Butler University's athletic teams, known as the Bulldogs, compete in the NCAA Division I Horizon League and the Pioneer Football League.

Hinkle Fieldhouse

Butler's basketball arena, Hinkle Fieldhouse, was the largest basketball arena in the U.S. for several decades. It is considered a Hoosier Hysteria icon: from its opening in 1928 until 1971, it was the site of the final rounds of the Indiana state high school basketball tournament and was the site for the championship game in the movie Hoosiers. In 1954, Butler hosted the historic final when Milan High School (enrollment 161) defeated Muncie Central High School (enrollment over 1,600) to win the state title. The state final depicted in the 1986 movie Hoosiers, loosely based on the Milan Miracle story, was shot in Hinkle Fieldhouse. A renovation of the Butler Bowl (football stadium) is now finished and includes field turf, which allows the Butler Bowl to host football, soccer, and other events.

An interior panorama of Butler University's Hinkle Fieldhouse, constructed in 1928, during a game between the Bulldogs and the University of Wisconsin Green Bay.

Butler Basketball

The Butler program has been one of the most successful so-called "mid-major" basketball programs over the last decade, having won at least 20 games and reached postseason play eight of the last ten seasons, including six NCAA Tournament appearances.[14] Butler also holds two national championships in men's basketball from the pre-tournament era; one from 1924 (earned via the AAU national tournament), and one from 1929 (selected by the Veteran Athletes of Philadelphia).[15]

In the NCAA Men's Division I Basketball Tournament, the Bulldogs' heartbreaking 69-68 overtime loss to eventual national runner-up Florida in the 2000 NCAA Men's Division I Basketball Tournament as a No. 12 seed has seen regular rotation on TV over the years as an ESPN "Classic." The next year, Butler defeated Wake Forest, 79-63, in the first round of the 2001 NCAA Tournament as a No. 10 seed. Butler's exclusion from the 2002 NCAA Tournament as a 25-5 team is considered by many as the biggest NCAA selection "snub" in several years.[16][17] In the 2003 NCAA Men's Division I Basketball Tournament, Butler reached the Sweet Sixteen as a No. 12 seed by defeating #5 Mississippi State and #4 Louisville, becoming that year's Cinderella.

The 2006-2007 men's Butler basketball team won the NIT Season Tip-Off, which helped them to be named one of the top 12 underdog sports stories of 2006 by ESPN.[18] For the third time in six years, the Bulldogs won their first ten games.
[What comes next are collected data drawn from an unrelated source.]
Lemma str_leb_total (a b : string) : str_leb a b = true \/ str_leb b a = true.
Proof. apply String.leb_total. Qed.

Lemma str_leb_trans (a b c : string) :
  str_leb a b = true -> str_leb b c = true -> str_leb a c = true.
Proof.
  unfold str_leb. intros H1 H2.
  assert (String.le a c) as H
    by (etransitivity; unfold String.le; apply Is_true_true; eassumption).
  by apply Is_true_true.
Qed.

Lemma str_leb_antisym (a b : string) : str_leb a b = true -> str_leb b a = true -> a = b.
Proof. apply String.leb_antisym. Qed.

Definition sort_strings (l : list string) : list string := sort_by str_leb l.

(** ** UTF-8

    [next_rune] decodes the first rune of a byte sequence the way
    [utf8.DecodeRune] does: either a valid encoding of 1 to 4 bytes, kept as
    its bytes, or one invalid byte, which a conversion to [[]rune] and back
    replaces by U+FFFD (bytes EF BF BD). *)
Inductive rune : Type :=
| RuneBytes (b : bytes)   (* a valid encoding, as its bytes *)
| RuneInvalid (c : ascii). (* a byte that starts no valid encoding *)

Definition in_range (lo hi : Z) (c : ascii) : bool :=
  (lo <=? byteZ c) && (byteZ c <=? hi).
Definition is_cont (c : ascii) : bool := in_range 128 191 c.

(** The second byte's range for a three- or four-byte lead byte, or [None]
    when the lead byte starts no such encoding (the table of unicode/utf8). *)
Definition lead3 (c : ascii) : option (Z * Z) :=
  if in_range 224 224 c then Some (160, 191)
  else if in_range 237 237 c then Some (128, 159)
  else if in_range 225 239 c then Some (128, 191) else None.
Definition lead4 (c : ascii) : option (Z * Z) :=
  if in_range 240 240 c then Some (144, 191)
  else if in_range 244 244 c then Some (128, 143)
  else if in_range 241 243 c then Some (128, 191) else None.

Definition next_rune (l : bytes) : option (rune * bytes) :=
  match l with
  | [] => None
  | c0 :: r0 =>
    if byteZ c0 <? 128 then Some (RuneBytes [c0], r0) else
    if in_range 194 223 c0 then
      match r0 with
      | c1 :: r1 => if is_cont c1 then Some (RuneBytes [c0; c1], r1) else Some (RuneInvalid c0, r0)
      | [] => Some (RuneInvalid c0, r0)
      end
    else
    match lead3 c0, lead4 c0 with
    | Some (lo, hi), _ =>
      match r0 with
      | c1 :: c2 :: r2 =>
        if in_range lo hi c1 && is_cont c2 then Some (RuneBytes [c0; c1; c2], r2)
        else Some (RuneInvalid c0, r0)
      | _ => Some (RuneInvalid c0, r0)
      end
    | None, Some (lo, hi) =>
      match r0 with
      | c1 :: c2 :: c3 :: r3 =>
        if in_range lo hi c1 && is_cont c2 && is_cont c3 then Some (RuneBytes [c0; c1; c2; c3], r3)
        else Some (RuneInvalid c0, r0)
      | _ => Some (RuneInvalid c0, r0)
      end
    | None, None => Some (RuneInvalid c0, r0)
    end
  end.

Lemma next_rune_shorter (l : bytes) r l' :
  next_rune l = Some (r, l') -> (length l' < length l)%nat.
Proof.
  destruct l as [|c0 r0]; simpl; [done|]. intros H.
  repeat break_match_in H; simplify_eq/=; lia.
Qed.

(** [[]rune(s)]: as many steps as there are bytes are enough, since every
    rune takes at least one. *)
Fixpoint runes_fuel (n : nat) (l : bytes) : list rune :=
  match n with
  | O => []
  | S n => match next_rune l with
           | None => []
           | Some (r, l') => r :: runes_fuel n l'
           end
  end.
Definition runes (s : string) : list rune :=
  let l := to_bytes s in runes_fuel (length l) l.

(** [string([]rune)]. *)
Definition encode_rune (r : rune) : bytes :=
  match r with
  | RuneBytes b => b
  | RuneInvalid _ => [byte 239; byte 191; byte 189]
  end.
Definition string_of_runes (l : list rune) : string :=
  of_bytes (concat (map encode_rune l)).

(** [utf8.RuneCountInString]. *)
Definition rune_count (s : string) : nat := length (runes s).

(** What a rune reads back as after [string([]rune{r})]. *)
Definition canon (r : rune) : rune := RuneBytes (encode_rune r).

Lemma next_rune_encode (l : bytes) r l' tl :
  next_rune l = Some (r, l') -> next_rune (encode_rune r ++ tl) = Some (canon r, tl).
Proof.
  destruct l as [|c0 r0]; [done|]. intros H.
  unfold next_rune in H.
  repeat break_match_in H; simplify_eq; try reflexivity; simpl;
    repeat match goal with E : ?x = _ |- context [?x] => rewrite E; simpl end; reflexivity.
Qed.

Lemma runes_fuel_encode (rs : list rune) (n : nat) :
  Forall (fun r => exists l l', next_rune l = Some (r, l')) rs ->
  (length rs <= n)%nat ->
  runes_fuel n (concat (map encode_rune rs)) = map canon rs.
Proof.
  revert n. induction rs as [|r rs IH]; intros n HF Hn.
  - by destruct n.
  - apply Forall_cons in HF as [(l & l' & Hr) HF].
    destruct n as [|n]; [simpl in Hn; lia|].
    simpl concat. simpl runes_fuel. rewrite (next_rune_encode _ _ _ _ Hr).
    simpl. f_equal. apply IH; [done | simpl in Hn; lia].
Qed.

Lemma runes_fuel_decoded (n : nat) (l : bytes) :
  Forall (fun r => exists l l', next_rune l = Some (r, l')) (runes_fuel n l).
Proof.
  revert l. induction n as [|n IH]; intros l; simpl; [constructor|].
  destruct (next_rune l) as [[r l']|] eqn:E; [|constructor].
  constructor; eauto.
Qed.

Lemma encode_rune_nonempty (l : bytes) r l' :
  next_rune l = Some (r, l') -> (1 <= length (encode_rune r))%nat.
Proof.
  destruct l as [|c0 r0]; [done|]. intros H. unfold next_rune in H.
  repeat break_match_in H; simplify_eq/=; lia.
Qed.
Butler finished the regular season ranked No. 17 in the ESPN/USA Today Coaches Poll[19] and #21 in the AP Poll.[20]

During the 06-07 season, the Wooden Award National Player of the Year finalists in men's college basketball included Butler junior guard AJ Graves, while the 2006-07 mid-season Jim Phelan National Coach of the Year was awarded to Head Coach Todd Lickliter.[21] Lickliter was the second coach to win the award while coaching at Butler. It was also awarded to former legendary coach Jim Anthony who won the award 3 times in 1968, 1969,and 1972. He remains the only coach in college basketball history to win the award 3 times.

In the 2007 NCAA Men's Division I Basketball Tournament Butler earned a #5 seed, the highest in the school's history. Its previous highest seed was #10 in 2001. Butler was ranked in the AP Top 25 throughout the 2006-2007 season, reaching as high as #9 (also a school record). In the first round of the Midwest Regional, Butler defeated #12 seed Old Dominion 57-46. In round two, Butler defeated #4 seed Maryland by a score of 62 to 59, earning a trip to the Sweet Sixteen in St. Louis to play #1 seed and eventual national champion Florida. This marked the second time in five years and the third time in the school's history that Butler reached the Sweet Sixteen.

Butler has the best winning percentage and most wins of all D-I men's basketball programs in the state of Indiana over the last decade (21.6 wins per year through 2006), while having won the last six meetings with in-state rival Notre Dame and two of the last four against Indiana.[22][23] Butler defeated both Notre Dame and Indiana during the 2006-07 regular season, while also defeating in-state rival Purdue to move to 2-0 against the Boilermakers this decade. Butler has also been the defending champion of the Hoosier Classic men's basketball tournament since the 2001-02 season,[24][25] and has advanced to postseason play nine of the last eleven years (7 NCAAs, 2 NITs). Butler has been to nine NCAA Tournaments and three NIT's since 1997.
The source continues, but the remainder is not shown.